Problem |
Every line in the data below that has the word "Zneg" should be returned.

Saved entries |
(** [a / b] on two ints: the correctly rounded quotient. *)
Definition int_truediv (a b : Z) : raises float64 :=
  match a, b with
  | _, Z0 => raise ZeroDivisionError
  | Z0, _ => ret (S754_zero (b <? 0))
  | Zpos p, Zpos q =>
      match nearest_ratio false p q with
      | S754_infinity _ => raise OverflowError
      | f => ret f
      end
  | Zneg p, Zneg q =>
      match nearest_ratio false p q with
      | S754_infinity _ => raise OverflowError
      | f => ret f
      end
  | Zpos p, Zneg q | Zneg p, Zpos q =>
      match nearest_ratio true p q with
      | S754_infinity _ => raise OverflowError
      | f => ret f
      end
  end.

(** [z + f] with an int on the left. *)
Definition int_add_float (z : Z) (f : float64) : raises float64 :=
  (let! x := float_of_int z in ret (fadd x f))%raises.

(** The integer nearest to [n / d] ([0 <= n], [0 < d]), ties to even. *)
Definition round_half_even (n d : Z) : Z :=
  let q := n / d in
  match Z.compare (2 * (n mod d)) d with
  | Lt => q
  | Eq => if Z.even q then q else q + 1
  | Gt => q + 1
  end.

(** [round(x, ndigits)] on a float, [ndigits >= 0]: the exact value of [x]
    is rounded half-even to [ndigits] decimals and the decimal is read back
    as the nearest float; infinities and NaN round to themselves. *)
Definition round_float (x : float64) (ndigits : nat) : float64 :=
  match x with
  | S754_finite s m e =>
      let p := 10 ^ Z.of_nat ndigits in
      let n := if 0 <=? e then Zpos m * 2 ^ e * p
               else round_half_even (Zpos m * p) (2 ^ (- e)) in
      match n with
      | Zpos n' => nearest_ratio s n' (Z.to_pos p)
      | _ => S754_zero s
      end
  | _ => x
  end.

---

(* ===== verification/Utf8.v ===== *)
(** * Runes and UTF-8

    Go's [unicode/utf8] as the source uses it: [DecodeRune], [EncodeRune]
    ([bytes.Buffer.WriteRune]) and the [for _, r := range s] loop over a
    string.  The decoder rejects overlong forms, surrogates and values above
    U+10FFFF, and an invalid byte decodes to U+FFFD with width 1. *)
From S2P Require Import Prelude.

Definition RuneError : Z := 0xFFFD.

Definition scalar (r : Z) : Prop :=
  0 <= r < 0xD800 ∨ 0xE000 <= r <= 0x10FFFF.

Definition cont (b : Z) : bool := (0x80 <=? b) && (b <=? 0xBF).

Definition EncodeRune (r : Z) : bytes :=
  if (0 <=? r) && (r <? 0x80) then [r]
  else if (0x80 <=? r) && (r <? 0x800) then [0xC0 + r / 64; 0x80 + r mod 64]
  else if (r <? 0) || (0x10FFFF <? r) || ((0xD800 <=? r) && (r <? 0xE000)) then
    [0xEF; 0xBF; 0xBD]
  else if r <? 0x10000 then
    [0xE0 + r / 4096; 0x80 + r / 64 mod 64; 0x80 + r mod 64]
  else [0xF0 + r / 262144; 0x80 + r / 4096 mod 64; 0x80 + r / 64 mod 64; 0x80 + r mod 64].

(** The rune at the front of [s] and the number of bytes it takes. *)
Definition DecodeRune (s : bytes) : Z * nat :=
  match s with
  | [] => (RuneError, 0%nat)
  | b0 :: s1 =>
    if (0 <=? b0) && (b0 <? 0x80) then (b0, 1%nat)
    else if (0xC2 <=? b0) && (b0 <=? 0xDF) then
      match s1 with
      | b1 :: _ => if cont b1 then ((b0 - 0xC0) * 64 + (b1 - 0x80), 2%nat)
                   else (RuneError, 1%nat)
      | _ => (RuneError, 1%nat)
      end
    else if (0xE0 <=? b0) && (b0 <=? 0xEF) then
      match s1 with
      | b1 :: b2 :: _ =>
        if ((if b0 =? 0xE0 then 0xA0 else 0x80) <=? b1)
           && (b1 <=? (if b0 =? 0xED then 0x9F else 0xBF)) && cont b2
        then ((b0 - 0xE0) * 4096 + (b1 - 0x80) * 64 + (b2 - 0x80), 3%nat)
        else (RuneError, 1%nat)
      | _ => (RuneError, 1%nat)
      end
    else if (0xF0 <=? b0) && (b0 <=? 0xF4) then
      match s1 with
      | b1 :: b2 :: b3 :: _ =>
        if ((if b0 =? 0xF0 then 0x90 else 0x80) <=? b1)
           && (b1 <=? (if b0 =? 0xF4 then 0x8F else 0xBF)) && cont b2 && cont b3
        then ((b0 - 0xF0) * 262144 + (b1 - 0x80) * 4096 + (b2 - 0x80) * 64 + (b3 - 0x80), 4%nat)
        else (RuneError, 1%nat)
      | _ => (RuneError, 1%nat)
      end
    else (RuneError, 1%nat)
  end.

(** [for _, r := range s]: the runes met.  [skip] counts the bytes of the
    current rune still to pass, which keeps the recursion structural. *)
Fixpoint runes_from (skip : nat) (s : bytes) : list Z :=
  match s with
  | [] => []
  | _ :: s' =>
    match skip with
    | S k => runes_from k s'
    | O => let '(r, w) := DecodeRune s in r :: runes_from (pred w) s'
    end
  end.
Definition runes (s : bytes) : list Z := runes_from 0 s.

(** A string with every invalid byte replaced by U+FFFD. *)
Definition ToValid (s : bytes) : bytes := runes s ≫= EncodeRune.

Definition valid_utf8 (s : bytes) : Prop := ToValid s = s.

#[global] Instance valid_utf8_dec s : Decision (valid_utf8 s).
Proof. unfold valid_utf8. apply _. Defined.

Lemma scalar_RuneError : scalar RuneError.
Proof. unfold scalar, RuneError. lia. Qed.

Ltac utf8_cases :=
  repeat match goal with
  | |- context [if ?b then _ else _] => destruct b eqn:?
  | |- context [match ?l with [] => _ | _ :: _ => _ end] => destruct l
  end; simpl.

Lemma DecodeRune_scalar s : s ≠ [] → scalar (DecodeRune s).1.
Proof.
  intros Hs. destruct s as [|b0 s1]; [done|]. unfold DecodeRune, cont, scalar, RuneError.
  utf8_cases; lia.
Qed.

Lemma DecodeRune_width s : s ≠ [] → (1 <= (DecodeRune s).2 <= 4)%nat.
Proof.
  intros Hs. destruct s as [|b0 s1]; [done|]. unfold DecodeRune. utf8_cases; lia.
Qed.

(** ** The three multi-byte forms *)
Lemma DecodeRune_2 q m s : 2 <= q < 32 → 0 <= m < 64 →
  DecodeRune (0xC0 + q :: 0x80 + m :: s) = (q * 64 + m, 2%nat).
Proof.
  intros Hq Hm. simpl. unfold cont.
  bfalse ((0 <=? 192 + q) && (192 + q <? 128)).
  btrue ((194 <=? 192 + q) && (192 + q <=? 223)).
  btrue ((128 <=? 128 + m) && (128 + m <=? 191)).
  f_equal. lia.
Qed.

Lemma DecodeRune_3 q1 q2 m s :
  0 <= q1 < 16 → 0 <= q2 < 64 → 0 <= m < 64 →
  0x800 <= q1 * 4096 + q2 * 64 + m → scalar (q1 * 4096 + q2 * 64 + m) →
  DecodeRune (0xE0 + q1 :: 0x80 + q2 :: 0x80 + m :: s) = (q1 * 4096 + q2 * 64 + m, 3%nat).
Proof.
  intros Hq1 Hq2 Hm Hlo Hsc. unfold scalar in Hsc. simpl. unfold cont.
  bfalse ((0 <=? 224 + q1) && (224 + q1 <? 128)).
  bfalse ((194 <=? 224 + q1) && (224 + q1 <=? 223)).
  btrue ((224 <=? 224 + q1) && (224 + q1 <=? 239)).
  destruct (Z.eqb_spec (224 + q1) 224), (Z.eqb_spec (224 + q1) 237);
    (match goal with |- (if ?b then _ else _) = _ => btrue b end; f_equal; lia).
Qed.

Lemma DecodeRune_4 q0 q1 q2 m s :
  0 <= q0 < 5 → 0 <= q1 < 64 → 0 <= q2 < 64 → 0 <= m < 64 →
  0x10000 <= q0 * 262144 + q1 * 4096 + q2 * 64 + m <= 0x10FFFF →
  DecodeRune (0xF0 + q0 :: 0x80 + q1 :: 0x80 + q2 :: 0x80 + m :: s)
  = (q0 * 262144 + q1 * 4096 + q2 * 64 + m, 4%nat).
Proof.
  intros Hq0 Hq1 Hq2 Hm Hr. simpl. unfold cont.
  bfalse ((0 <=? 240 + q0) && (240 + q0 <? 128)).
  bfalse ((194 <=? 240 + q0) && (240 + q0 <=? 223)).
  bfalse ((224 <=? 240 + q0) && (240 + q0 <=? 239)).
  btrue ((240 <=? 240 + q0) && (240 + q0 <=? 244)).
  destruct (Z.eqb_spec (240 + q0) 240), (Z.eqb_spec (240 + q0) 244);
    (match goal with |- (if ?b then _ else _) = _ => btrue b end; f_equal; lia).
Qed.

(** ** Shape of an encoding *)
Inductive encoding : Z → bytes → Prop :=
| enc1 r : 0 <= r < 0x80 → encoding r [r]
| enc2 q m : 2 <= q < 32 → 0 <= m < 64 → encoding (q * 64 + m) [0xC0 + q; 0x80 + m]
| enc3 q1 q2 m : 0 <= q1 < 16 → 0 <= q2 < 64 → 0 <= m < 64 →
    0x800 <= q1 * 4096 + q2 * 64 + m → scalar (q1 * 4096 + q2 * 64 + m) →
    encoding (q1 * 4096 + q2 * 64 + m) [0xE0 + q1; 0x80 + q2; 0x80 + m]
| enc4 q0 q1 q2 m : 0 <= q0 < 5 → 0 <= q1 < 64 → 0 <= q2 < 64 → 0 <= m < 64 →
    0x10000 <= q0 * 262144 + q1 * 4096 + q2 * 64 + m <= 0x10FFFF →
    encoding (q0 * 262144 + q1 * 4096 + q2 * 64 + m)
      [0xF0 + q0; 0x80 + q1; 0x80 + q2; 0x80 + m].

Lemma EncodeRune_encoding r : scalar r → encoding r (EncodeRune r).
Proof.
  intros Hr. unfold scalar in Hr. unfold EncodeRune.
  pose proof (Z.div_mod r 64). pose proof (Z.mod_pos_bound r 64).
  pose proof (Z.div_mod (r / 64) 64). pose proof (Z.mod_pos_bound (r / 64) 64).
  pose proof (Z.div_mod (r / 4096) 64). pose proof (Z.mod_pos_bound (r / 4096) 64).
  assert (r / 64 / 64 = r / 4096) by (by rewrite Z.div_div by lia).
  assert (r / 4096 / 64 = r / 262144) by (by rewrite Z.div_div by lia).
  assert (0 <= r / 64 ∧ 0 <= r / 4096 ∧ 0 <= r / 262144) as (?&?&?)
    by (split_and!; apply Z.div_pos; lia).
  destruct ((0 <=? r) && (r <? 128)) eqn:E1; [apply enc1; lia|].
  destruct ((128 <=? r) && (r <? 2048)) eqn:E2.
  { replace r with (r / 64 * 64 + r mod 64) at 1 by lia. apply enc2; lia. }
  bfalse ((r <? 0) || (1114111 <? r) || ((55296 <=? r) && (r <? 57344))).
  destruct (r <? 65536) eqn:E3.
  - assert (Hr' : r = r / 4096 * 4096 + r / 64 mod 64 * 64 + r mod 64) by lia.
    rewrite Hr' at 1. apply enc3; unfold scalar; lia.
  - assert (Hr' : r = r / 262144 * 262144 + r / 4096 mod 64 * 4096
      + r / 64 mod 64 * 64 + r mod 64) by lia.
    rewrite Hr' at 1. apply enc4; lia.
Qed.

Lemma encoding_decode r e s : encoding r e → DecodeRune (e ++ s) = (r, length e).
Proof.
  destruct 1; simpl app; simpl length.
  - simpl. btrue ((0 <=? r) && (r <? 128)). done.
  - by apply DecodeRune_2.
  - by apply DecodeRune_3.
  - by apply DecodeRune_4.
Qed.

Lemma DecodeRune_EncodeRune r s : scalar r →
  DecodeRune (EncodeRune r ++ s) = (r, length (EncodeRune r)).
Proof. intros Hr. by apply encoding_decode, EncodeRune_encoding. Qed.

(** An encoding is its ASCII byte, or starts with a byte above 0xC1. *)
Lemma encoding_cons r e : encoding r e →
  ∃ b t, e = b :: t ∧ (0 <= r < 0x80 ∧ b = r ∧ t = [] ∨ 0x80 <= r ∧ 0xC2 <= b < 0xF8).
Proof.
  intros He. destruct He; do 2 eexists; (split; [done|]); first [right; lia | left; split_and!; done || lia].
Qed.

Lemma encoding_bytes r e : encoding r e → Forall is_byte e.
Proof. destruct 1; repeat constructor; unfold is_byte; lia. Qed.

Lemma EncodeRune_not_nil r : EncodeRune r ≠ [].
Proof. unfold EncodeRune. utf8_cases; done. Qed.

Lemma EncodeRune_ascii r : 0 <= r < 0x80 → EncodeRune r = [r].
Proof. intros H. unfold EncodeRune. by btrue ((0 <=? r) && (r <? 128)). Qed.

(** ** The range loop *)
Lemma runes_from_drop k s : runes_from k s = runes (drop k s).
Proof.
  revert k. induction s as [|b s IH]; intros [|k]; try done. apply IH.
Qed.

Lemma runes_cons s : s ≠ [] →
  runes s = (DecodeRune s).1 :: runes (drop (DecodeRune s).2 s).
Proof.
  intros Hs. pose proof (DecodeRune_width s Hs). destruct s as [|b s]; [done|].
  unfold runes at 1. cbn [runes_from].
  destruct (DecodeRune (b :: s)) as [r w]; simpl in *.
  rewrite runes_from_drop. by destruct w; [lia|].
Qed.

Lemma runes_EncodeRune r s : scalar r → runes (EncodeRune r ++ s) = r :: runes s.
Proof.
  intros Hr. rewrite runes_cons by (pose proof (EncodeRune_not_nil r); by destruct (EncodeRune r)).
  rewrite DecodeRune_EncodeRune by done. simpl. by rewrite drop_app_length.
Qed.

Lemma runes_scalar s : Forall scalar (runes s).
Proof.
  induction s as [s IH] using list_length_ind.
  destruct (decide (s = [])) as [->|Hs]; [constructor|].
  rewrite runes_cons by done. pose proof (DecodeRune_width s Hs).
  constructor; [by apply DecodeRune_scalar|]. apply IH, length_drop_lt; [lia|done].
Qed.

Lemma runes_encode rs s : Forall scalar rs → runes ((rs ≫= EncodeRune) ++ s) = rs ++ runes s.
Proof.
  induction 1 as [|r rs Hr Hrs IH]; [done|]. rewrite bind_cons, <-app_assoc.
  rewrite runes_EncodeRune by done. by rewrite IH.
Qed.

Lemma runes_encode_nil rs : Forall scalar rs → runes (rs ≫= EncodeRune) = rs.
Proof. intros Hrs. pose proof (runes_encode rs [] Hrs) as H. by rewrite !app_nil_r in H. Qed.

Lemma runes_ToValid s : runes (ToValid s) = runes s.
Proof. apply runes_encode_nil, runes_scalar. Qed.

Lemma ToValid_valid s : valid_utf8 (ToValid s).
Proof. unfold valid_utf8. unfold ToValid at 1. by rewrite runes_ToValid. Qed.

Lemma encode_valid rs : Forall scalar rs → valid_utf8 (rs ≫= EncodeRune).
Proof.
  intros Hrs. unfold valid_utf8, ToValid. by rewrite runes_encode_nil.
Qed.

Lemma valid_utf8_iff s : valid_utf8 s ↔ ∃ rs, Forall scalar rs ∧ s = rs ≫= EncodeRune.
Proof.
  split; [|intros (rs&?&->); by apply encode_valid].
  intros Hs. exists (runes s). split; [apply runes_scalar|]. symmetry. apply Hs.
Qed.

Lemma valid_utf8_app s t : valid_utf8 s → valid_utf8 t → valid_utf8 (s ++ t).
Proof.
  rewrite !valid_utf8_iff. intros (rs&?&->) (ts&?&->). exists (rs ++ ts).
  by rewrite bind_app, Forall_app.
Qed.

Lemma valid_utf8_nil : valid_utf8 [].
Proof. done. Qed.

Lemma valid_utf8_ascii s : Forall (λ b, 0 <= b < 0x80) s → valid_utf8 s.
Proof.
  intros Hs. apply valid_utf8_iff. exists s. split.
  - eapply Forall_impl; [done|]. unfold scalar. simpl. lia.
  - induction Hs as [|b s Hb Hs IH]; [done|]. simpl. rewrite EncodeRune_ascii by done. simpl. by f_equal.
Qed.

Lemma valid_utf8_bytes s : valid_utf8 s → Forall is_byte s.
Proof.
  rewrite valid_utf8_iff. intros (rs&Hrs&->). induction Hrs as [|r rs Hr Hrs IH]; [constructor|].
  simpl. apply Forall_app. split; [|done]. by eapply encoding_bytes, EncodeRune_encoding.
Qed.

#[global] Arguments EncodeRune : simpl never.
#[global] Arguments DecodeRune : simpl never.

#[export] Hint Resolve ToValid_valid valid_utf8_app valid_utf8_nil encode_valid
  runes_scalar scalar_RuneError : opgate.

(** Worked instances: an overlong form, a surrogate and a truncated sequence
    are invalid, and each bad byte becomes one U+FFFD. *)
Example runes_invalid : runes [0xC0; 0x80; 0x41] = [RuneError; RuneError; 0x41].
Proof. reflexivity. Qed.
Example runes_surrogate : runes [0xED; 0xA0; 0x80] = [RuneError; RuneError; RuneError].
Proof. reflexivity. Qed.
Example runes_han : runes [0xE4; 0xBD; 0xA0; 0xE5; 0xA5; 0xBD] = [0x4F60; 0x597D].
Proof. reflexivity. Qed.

Solved exercise |
  | Zneg p, Zneg q =>
  | Zpos p, Zneg q | Zneg p, Zpos q =>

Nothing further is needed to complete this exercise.